December 2002, HISPANIC BUSINESS Magazine

Tim Dougherty

Los Angeles-based Univision is the nation's leading Spanish-language TV broadcaster.
Los Angeles-based Univision is the nation's leading Spanish-language TV broadcaster.

Analysts are holding fast to their initial predictions that the proposed merger involving Univision and Hispanic Broadcasting Corp. (HBC) will win regulatory approval, though they are hedging their bets about a timetable.

Merrill Lynch analyst Keith Fawcett says it could be January before regulators sanction the merger, though he expects the deal to be approved.

David Joyce, a senior equity analyst at Guzman & Co. in Miami, says the deal could still close in the fourth quarter, but he too leaves open the possibility that regulators will not issue a ruling before January.

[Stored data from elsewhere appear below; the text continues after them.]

Definition VerifyImageSignature (sig : Signature) (h : Hash) : M CheckOpts bool :=
  verifier ← sig_verifier "no certificate found on signature" sig;
  lift (verifyOCISignature verifier sig);;
  reads (λ co, _ ← check_claims sig h co; verify_log sig co).

Definition verify_attestation (att : Signature) (h : Hash) : M CheckOpts bool :=
  verifier ← sig_verifier "no certificate found on attestation" att;
  lift (verifyOCIAttestation verifier att);;
  reads (λ co, _ ← check_claims att h co; verify_log att co).

(** ** Sets *)

(** The loop over the signatures of a set: each one is accepted or its error is
    recorded; the options stay changed. *)
Fixpoint verify_each (verify : Signature → M CheckOpts bool) (sl : list Signature)
    (checked : list Signature) (bundleVerified : bool) (errs : list string) :
    M CheckOpts (list Signature * bool * list string) :=
  match sl with
  | [] => mret (checked, bundleVerified, errs)
  | sig :: sl' =>
      r ← M_try (verify sig);
      match r with
      | Ok v => verify_each verify sl' (checked ++ [sig]) (bundleVerified || v) errs
      | Err e => verify_each verify sl' checked bundleVerified (errs ++ [Error e])
      | Panic w => lift (Panic w)
      end
  end.

Definition verify_set (what : string) (verify : Signature → Hash → M CheckOpts bool)
    (set : option Signatures) (h : Hash) : M CheckOpts (list Signature * bool) :=
  set ← lift (deref set);
  sl ← lift (Get set);
  '(checked, bundleVerified, errs) ← verify_each (λ s, verify s h) sl [] false [];
  match checked with
  | [] => lift (Err (error_New (what +:+ nl +:+ strings_Join errs (nl +:+ " "))))
  | _ => mret (checked, bundleVerified)
  end.

Definition verifySignatures : option Signatures → Hash → M CheckOpts (list Signature * bool) :=
  verify_set "no matching signatures:" VerifyImageSignature.
Definition verifyImageAttestations :
    option Signatures → Hash → M CheckOpts (list Signature * bool) :=
  verify_set "no matching attestations:" verify_attestation.

(** ** Images *)

Definition no_verifier (co : CheckOpts) : bool :=
  match RootCerts co, SigVerifier co with None, None => true | _, _ => false end.
Definition require_verifier : M CheckOpts unit :=
  reads (λ co, ensure (negb (no_verifier co))
                 (error_New "one of verifier or root certs is required")).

When the merger proposal was announced in June, analysts joined HBC and Univision in predicting that it would close by year's end. Since then, however, the deal has drawn increased scrutiny from the Justice Department, and questions have been raised about Univision's 31 percent stake in Entravision Communications, whose media properties include radio stations in several markets also served by HBC.

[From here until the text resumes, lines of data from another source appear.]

(** The certificate and the chain of a signature are those given. *)
Definition carries_cert (cert chain : option bytes) (sig : Signature) : Prop :=
  match cert with
  | None => Cert sig = Ok None ∧ Chain sig = Ok []
  | Some c =>
      (∃ c0 cs, cryptoutils_LoadCertificatesFromPEM c = Ok (c0 :: cs) ∧ Cert sig = Ok (Some c0))
      ∧ Chain sig = match chain with
                    | Some ch => cryptoutils_LoadCertificatesFromPEM ch
                    | None => Ok []
                    end
  end.

(** The signature made by [sv] over the payload. *)
Record signed_by_key (sv : SignerVerifier) (payload : bytes) (sig : Signature) : Prop := {
  sbk_Payload : Payload sig = Ok payload;
  sbk_Signature : ∃ raw, SignMessage sv payload = Ok raw
    ∧ Base64Signature sig = Ok (base64_EncodeToString raw);
  sbk_Consistent : ∃ a, Consistent sig a }.

Lemma proper_nil : proper_options (static.applied []).
Proof. split; [|done]. by intros m [= <-]. Qed.

Lemma payload_Sign_spec sv payload sig pk :
  payload_Sign sv payload = Ok (sig, pk) →
  signed_by_key sv payload sig ∧ carries_cert None None sig ∧ Bundle sig = Ok None
  ∧ Verifier_PublicKey (sv_Verifier sv) = Ok pk.
Proof.
  unfold payload_Sign. intros H. go_inv.
  destruct (NewSignature_consistent payload (base64_EncodeToString x) [] _ proper_nil eq_refl)
    as (a & Ha & Hp & Hb).
  split; [split; eauto|]. unfold static_Cert, static_Chain. cbn. by rewrite load_empty.
Qed.

Lemma fulcio_Sign_spec sv c chain payload sig pk :
  fulcio_Sign (payload_Sign sv) (Some c) chain payload = Ok (sig, pk) →
  signed_by_key sv payload sig ∧ carries_cert (Some c) chain sig ∧ Bundle sig = Ok None
  ∧ Verifier_PublicKey (sv_Verifier sv) = Ok pk.
Proof.
  unfold fulcio_Sign. intros H. apply bind_Ok in H as ([s0 pk0] & Hs & H). go_inv.
  destruct (payload_Sign_spec _ _ _ _ Hs) as ([Hp Hr [a Ha]] & [Hc Hch] & Hb & Hk).
  match goal with H : mutate.Signature _ _ = Ok _ |- _ => rename H into Hm end.
  destruct (mutate_consistent _ _ _ _ Ha ltac:(by right) Hm) as (a' & Ha' & Hp' & Hs').
  split; [split; [by rewrite Hp'|by rewrite Hs'|eauto]|].
  unfold mutate.Signature in Hm. cbn in Hm.
  apply bind_Ok in Hm as (old & Hold & Hm). go_inv.
  match goal with x : list Certificate |- _ => destruct x as [|c0 cs]; [done|] end. cbn in *.
  destruct chain as [ch|]; go_inv; cbn; (split; [split; [by eauto|done]|done]).
Qed.

(** What was uploaded, and the bundle that the signature carries for it. *)
Definition uploaded (url : string) (sv : SignerVerifier) (payload : bytes) (sig : Signature) : Prop :=
  ∃ rc raw pem entry b, rekor_NewClient url = Ok rc ∧ SignMessage sv payload = Ok raw
    ∧ (cert ← Cert sig;
       match cert with
       | Some c => cryptoutils_MarshalCertificateToPEM c
       | None => pub ← Verifier_PublicKey (sv_Verifier sv); cryptoutils_MarshalPublicKeyToPEM pub
       end) = Ok pem
    ∧ TLogUpload rc raw payload pem = Ok entry
    ∧ EntryToBundle entry = Ok b ∧ Bundle sig = Ok b.

Lemma rekor_Sign_spec url sv cert chain inner rc payload sig pk :
  rekor_NewClient url = Ok rc →
  (∀ s k, inner payload = Ok (s, k) →
     signed_by_key sv payload s ∧ carries_cert cert chain s ∧ Bundle s = Ok None
     ∧ Verifier_PublicKey (sv_Verifier sv) = Ok k) →
  rekor_Sign inner rc payload = Ok (sig, pk) →
  signed_by_key sv payload sig ∧ carries_cert cert chain sig ∧ uploaded url sv payload sig.
Proof.
  intros Hrc Hin H. unfold rekor_Sign in H. apply bind_Ok in H as ([s0 pk0] & Hs & H).
  destruct (Hin _ _ Hs) as ([Hp (raw & Hr & Hb64) [a Ha]] & Hc & Hb & Hk).
  rewrite Hp in H. cbn [mbind res_bind] in H. rewrite Hb64 in H. cbn [mbind res_bind] in H.
  rewrite base64_decode_encode in H. cbn [mbind res_bind] in H.
  apply bind_Ok in H as (ce & Hce & H). apply bind_Ok in H as (pem & Hpem & H).
  apply bind_Ok in H as (b & Hup & H). apply bind_Ok in H as (s1 & Hm & H). injection H as <- <-.
  destruct (mutate_consistent s0 a [mutate.WithBundle b] s1 Ha ltac:(by intros []) Hm) as (a' & Ha' & Hp' & Hs').
  unfold uploadToTlog in Hup. go_inv.
  unfold mutate.Signature in Hm. cbn in Hm. apply bind_Ok in Hm as (old & Hold & Hm).
  apply bind_Ok in Hm as (n1 & Hn1 & Hm). injection Hm as <-.
  split; [split; [done|by rewrite Hs'; eauto|eauto]|]. split; [exact Hc|].
  eexists rc, raw, pem, _, b. split; [done|]. split; [done|]. split.
  { cbn. rewrite Hce. cbn. destruct ce; [done|]. by rewrite Hk. }
  repeat split; try done. cbn. by destruct b.
Qed.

Another possible complication is the Spanish Broadcasting System (SBS) lawsuit against HBC and Clear Channel Communications Inc. for alleged antitrust behavior, although Messrs. Fawcett and Joyce insist the suit will have no impact on the proposed merger. At press time, the suit was in the discovery phase.

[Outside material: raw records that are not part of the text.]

(* ===== verification/Blob.v ===== *)
(** * Signing and verifying blobs

    cmd/cosign/cli/sign/sign_blob.go, cmd/cosign/cli/verify/verify_blob.go with
    the certificate loaders of verify.go, and pkg/cosign/fetch.go (signed
    payloads of an image, and the bundle file of a blob).

    The state is the files that commands write, the secrets of the cluster, and
    the package variables of the Fulcio roots. *)
From stdpp Require Import pretty.
From S2P Require Import Prelude GoStd External Concrete OciSignature OciSignatures OciEntity.
From S2P Require Import OciRemote Tuf Tlog Ctl Verify Keys Sign.

(** cosign.LocalSignedPayload *)
Record LocalSignedPayload := mkLocalSignedPayload {
  lsp_Base64Signature : string;
  lsp_Cert : string;
  lsp_Bundle : option RekorBundle }.

(** cosign.SignedPayload *)
Record SignedPayload := mkSignedPayload {
  sp_Base64Signature : string;
  sp_Payload : bytes;
  sp_Cert : option Certificate;
  sp_Chain : list Certificate;
  sp_Bundle : option RekorBundle }.

(** The entry implementations that rekor's types.NewEntry may give. *)
Inductive EntryImpl :=
  | rekord_V001Entry (obj : RekordSchema)
  | hashedrekord_V001Entry (obj : RekordSchema)
  | other_Entry.

Class BlobExt := {
  stdin_ReadAll : res bytes;
  stdout_Write : bytes → res unit;
  (* the JSON text null gives a nil pointer *)
  json_Unmarshal_LocalSignedPayload : bytes → res (option LocalSignedPayload);
  json_Marshal_LocalSignedPayload : LocalSignedPayload → res bytes;
  dsse_WrapVerifier : Verifier → Verifier;
  (* models.UnmarshalProposedEntry and types.NewEntry *)
  rekor_NewEntry : bytes → res EntryImpl }.

Record BlobWorld := mkBlobWorld { bw_Keys : KeyWorld; bw_Roots : RootsVars }.

Section blob.
Context `{X : Ext, TR : TrustRoot, C : CtExt, KX : KeyExt, R : Registry, S : !SignExt, B : BlobExt}.

Definition in_keys {A} (m : M KeyWorld A) : M BlobWorld A := λ w,
  let '(k, a) := m (bw_Keys w) in (mkBlobWorld k (bw_Roots w), a).
Definition in_roots {A} (m : M RootsVars A) : M BlobWorld A := λ w,
  let '(r, a) := m (bw_Roots w) in (mkBlobWorld (bw_Keys w) r, a).
Definition from_keys {A} (f : KeyWorld → res A) : M BlobWorld A := reads (λ w, f (bw_Keys w)).

(** ** pkg/cosign/fetch.go *)

Definition fetch_one (sig : Signature) : res SignedPayload :=
  payload ← Payload sig;
  b64 ← Base64Signature sig;
  cert ← Cert sig;
  chain ← Chain sig;
  bundle ← Bundle sig;
  Ok (mkSignedPayload b64 payload cert chain bundle).

(** The goroutines of the pool write to distinct elements, and the pool returns
    one of their errors: the order of the set is used. *)
Fixpoint fetch_all (l : list Signature) : res (list SignedPayload) :=
  match l with
  | [] => Ok []
  | sig :: l' => p ← fetch_one sig; ps ← fetch_all l'; Ok (p :: ps)
  end.

Definition FetchSignaturesForReference (depth : nat) (reg : Reg) (ref : Reference)
    (opts : list Option_) : res (list SignedPayload) :=
  simg ← remote_SignedEntity depth reg ref opts;
  sigs ← wrap "remote image" (Entity_Signatures simg);
  l ← wrap "fetching signatures" (Get sigs);
  match l with
  | [] => Err (error_New ("no signatures associated with " +:+ Reference_String ref))
  | _ => fetch_all l
  end.

(** An error of [Payload] is dropped: the empty text is decoded. *)
Definition fetch_attestation (att : Signature) : res Envelope :=
  match Payload att with
  | Ok p => json_Unmarshal_Envelope p
  | Err _ => json_Unmarshal_Envelope ""
  | Panic why => Panic why
  end.

Fixpoint fetch_attestations (l : list Signature) : res (list Envelope) :=
  match l with
  | [] => Ok []
  | att :: l' => e ← fetch_attestation att; es ← fetch_attestations l'; Ok (e :: es)
  end.

Definition FetchAttestationsForReference (depth : nat) (reg : Reg) (ref : Reference)
    (opts : list Option_) : res (list Envelope) :=
  simg ← remote_SignedEntity depth reg ref opts;
  atts ← wrap "remote image" (Entity_Attestations simg);
  l ← wrap "fetching attestations" (Get atts);
  match l with
  | [] => Err (error_New ("no attestations associated with " +:+ Reference_String ref))
  | _ => fetch_attestations l
  end.

Definition FetchLocalSignedPayloadFromPath (path : string) (w : KeyWorld) :
    res (option LocalSignedPayload) :=
  contents ← wrap ("reading " +:+ path) (read_file path w);
  json_Unmarshal_LocalSignedPayload contents.

(** ** Certificates from files (verify.go) *)

Definition loadCertFromPEM (pems : bytes) : res Certificate :=
  let out := match base64_DecodeString pems with Ok out => out | _ => pems end in
  certs ← cryptoutils_UnmarshalCertificatesFromPEM out;
  match certs with
  | [] => Err (error_New "no certs found in pem file")
  | c :: _ => Ok c
  end.

Definition loadCertFromFileOrURL (path : string) (w : KeyWorld) : res Certificate :=
  pems ← load_file_or_url path w; loadCertFromPEM pems.

Definition loadCertChainFromFileOrURL (path : string) (w : KeyWorld) : res (list Certificate) :=
  pems ← load_file_or_url path w; cryptoutils_LoadCertificatesFromPEM pems.

(** ** sign-blob *)

Definition SignBlobCmd (ko : KeyOpts) (payloadPath : string) (b64 : bool)
    (outputSignature outputCertificate : string) : M KeyWorld bytes :=
  payload ← (if payloadPath =?s "-" then lift stdin_ReadAll
             else reads (read_file (filepath_Clean payloadPath)));
  sv ← reads (SignerFromKeyOpts "" "" ko);
  sig ← lift (wrap "signing blob" (SignMessage (cs_Signer sv) payload));
  '(rekorBytes, bundle) ← lift
    (if EnableExperimental then
       rekorBytes ← CertSigner_Bytes sv;
       rekorClient ← rekor_NewClient (ko_RekorURL ko);
       entry ← TLogUpload rekorClient sig payload rekorBytes;
       _ ← deref (le_LogIndex entry);
       bundle ← EntryToBundle entry;
       Ok (rekorBytes, bundle)
     else Ok ("", None));
  if negb (ko_BundlePath ko =?s "") then
    let b64sig := base64_EncodeToString sig in
    contents ← lift (json_Marshal_LocalSignedPayload
                 (mkLocalSignedPayload b64sig (base64_EncodeToString rekorBytes) bundle));
    write_file (ko_BundlePath ko) contents;;
    mret b64sig
  else
    sig ← (if negb (outputSignature =?s "") then
             M_wrap "create signature file"
               (write_file outputSignature (if b64 then base64_EncodeToString sig else sig));;
             mret sig
           else if b64 then mret (base64_EncodeToString sig)
           else lift (stdout_Write sig);; mret sig);
    (if negb (outputCertificate =?s "") && negb (rekorBytes =?s "") then
       M_wrap "create certificate file"
         (write_file outputCertificate
            (if b64 then base64_EncodeToString rekorBytes else rekorBytes))
     else mret ());;
    mret sig.

(** ** verify-blob *)

Definition isb64 (data : bytes) : bool := is_ok (base64_DecodeString data).

Definition isIntotoDSSE (blobBytes : bytes) : bool :=
  match json_Unmarshal_Envelope blobBytes with
  | Ok env => env_PayloadType env =?s IntotoPayloadType
  | _ => false
  end.

(** The raw signature and its base64 form. *)
Definition both_forms (targetSig : bytes) : string * string :=
  match base64_DecodeString targetSig with
  | Ok sig => (sig, targetSig)
  | _ => (targetSig, base64_EncodeToString targetSig)
  end.

Definition signatures_of (sigRef bundlePath : string) (w : KeyWorld) : res (string * string) :=
  targetSig ←
    (if negb (sigRef =?s "") then
       catch (load_file_or_url sigRef w) (λ e, if os_IsNotExist e then Ok sigRef else Err e) Ok
     else if negb (bundlePath =?s "") then
       b ← FetchLocalSignedPayloadFromPath bundlePath w;
       b ← deref b;
       Ok (lsp_Base64Signature b)
     else Err (error_New "missing flag '--signature'"));
  Ok (both_forms targetSig).

Definition payloadBytes (blobRef : string) (w : KeyWorld) : res bytes :=
  if blobRef =?s "-" then stdin_ReadAll else load_file_or_url blobRef w.

(** The certificates in the key of a log entry. *)
Definition extractCerts (e : LogEntryAnon) : res (list Certificate) :=
  body ← as_string (le_Body e);
  b ← base64_DecodeString body;
  eimpl ← rekor_NewEntry b;
  publicKeyB64 ← match eimpl with
                 | rekord_V001Entry obj | hashedrekord_V001Entry obj =>
                     sg ← deref (rs_Signature obj); Ok (base64_EncodeToString (snd sg))
                 | other_Entry => Err (error_New "unexpected tlog entry type")
                 end;
  publicKey ← base64_DecodeString publicKeyB64;
  certs ← cryptoutils_UnmarshalCertificatesFromPEM publicKey;
  match certs with
  | [] => Err (error_New "no certs found in pem tlog")
  | _ => Ok certs
  end.

Definition verifyRekorBundle (bundlePath : string) (cert : option Certificate) (w : KeyWorld) :
    res unit :=
  b ← FetchLocalSignedPayloadFromPath bundlePath w;
  b ← deref b;
  match lsp_Bundle b with
  | None => Err (error_New "rekor entry is not available")
  | Some bundle =>
      publicKeys ← wrap "retrieving rekor public key" GetRekorPubs;
      match publicKeys !! rp_LogID (rb_Payload bundle) with
      | None => Err (error_New "rekor log public key not found for payload")
      | Some pubKey =>
          VerifySET (rb_Payload bundle) (rb_SignedEntryTimestamp bundle) (rpk_PubKey pubKey);;
          match cert with
          | None => Ok ()
          | Some cert => CheckExpiry cert (rp_IntegratedTime (rb_Payload bundle))
          end
      end
  end.

(** The key or certificate under which the entry was uploaded. *)
Definition entry_key (pubKey : option Verifier) (cert : option Certificate) : res bytes :=
  pubBytes ← match pubKey with Some v => PublicKeyPem v | None => Ok "" end;
  match cert with
  | Some c => cryptoutils_MarshalCertificateToPEM c
  | None => Ok pubBytes
  end.

(** An entry that does not verify is not an error. *)
Definition verify_entry (rekorClient : Rekor) (e : LogEntryAnon) (cert : option Certificate) :
    res unit :=
  catch (VerifyTLogEntry rekorClient e) (λ _, Ok ()) (λ _,
    _ ← ComputeLeafHash e;
    v ← deref (le_Verification e);
    ip ← deref (lev_InclusionProof v);
    _ ← deref (ip_LogIndex ip);
    match cert with
    | None => Ok ()
    | Some cert => it ← deref (le_IntegratedTime e); CheckExpiry cert it
    end).

Definition verifyRekorEntry (ko : KeyOpts) (e : option LogEntryAnon) (pubKey : option Verifier)
    (cert : option Certificate) (b64sig : string) (blobBytes : bytes) (w : KeyWorld) : res unit :=
  let online :=
    if negb EnableExperimental then Ok () else
    rekorClient ← rekor_NewClient (ko_RekorURL ko);
    e ← match e with
        | Some e => Ok e
        | None =>
            pubBytes ← entry_key pubKey cert;
            FindTlogEntry rekorClient b64sig blobBytes pubBytes
        end;
    verify_entry rekorClient e cert in
  if ko_BundlePath ko =?s "" then online
  else catch (verifyRekorBundle (ko_BundlePath ko) cert w) (λ _, online) (λ _, Ok ()).

(** The options under which a certificate is checked. *)
Definition blob_opts (roots ints : CertPool) (certEmail certOidcIssuer : string)
    (enforceSCT : bool) : CheckOpts :=
  mkCheckOpts [] None None None None roots ints certEmail certOidcIssuer enforceSCT "" [].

In the meantime, the Congressional Hispanic Caucus is taking up the issue. The caucus, whose 18 members all are Democrats, reportedly is considering issuing a statement about the merger. Members have heard arguments from representatives of both SBS and HBC and talks are ongoing.

Three Republican Hispanic House members Henry Bonilla of Texas, and Ileana Ros-Lehtinen and Lincoln Diaz-Balart of Florida have written the FCC in support of the merger, however.

"We have been apprised that Univision and HBC plan to use their mutual expertise to better inform, entertain, and educate American Hispanics," they wrote.

Rep. Bonilla was unavailable for comment, but a spokeswoman said the congressman a former broadcast journalist views the merger as a private matter requiring minimal government involvement.

Valued at $3.5 billion when it was announced June 12, the merger was worth considerably less at press time because of the decline in Univision stock. Univision shares closed at $27.40 November 4, down from $37.70 on June 11. Under the merger, HBC stockholders are to get 0.85 shares of Univision for each share of HBC they own. Univision Chairman A. Jerrold Perenchio controls more than 60 percent of his company's voting stock.

HBC, whose shares closed at $22.80 November 4, down from $24.45 on June 11, recently reported a third-quarter profit increase of 41 percent. The company's net income increased to $12 million, or 11 cents a share, from $8.5 million, or 8 cents, last year. HBC also raised its earnings forecast for the year to 4041 cents a share, excluding expenses. The company had previously estimated 3840 cents a share.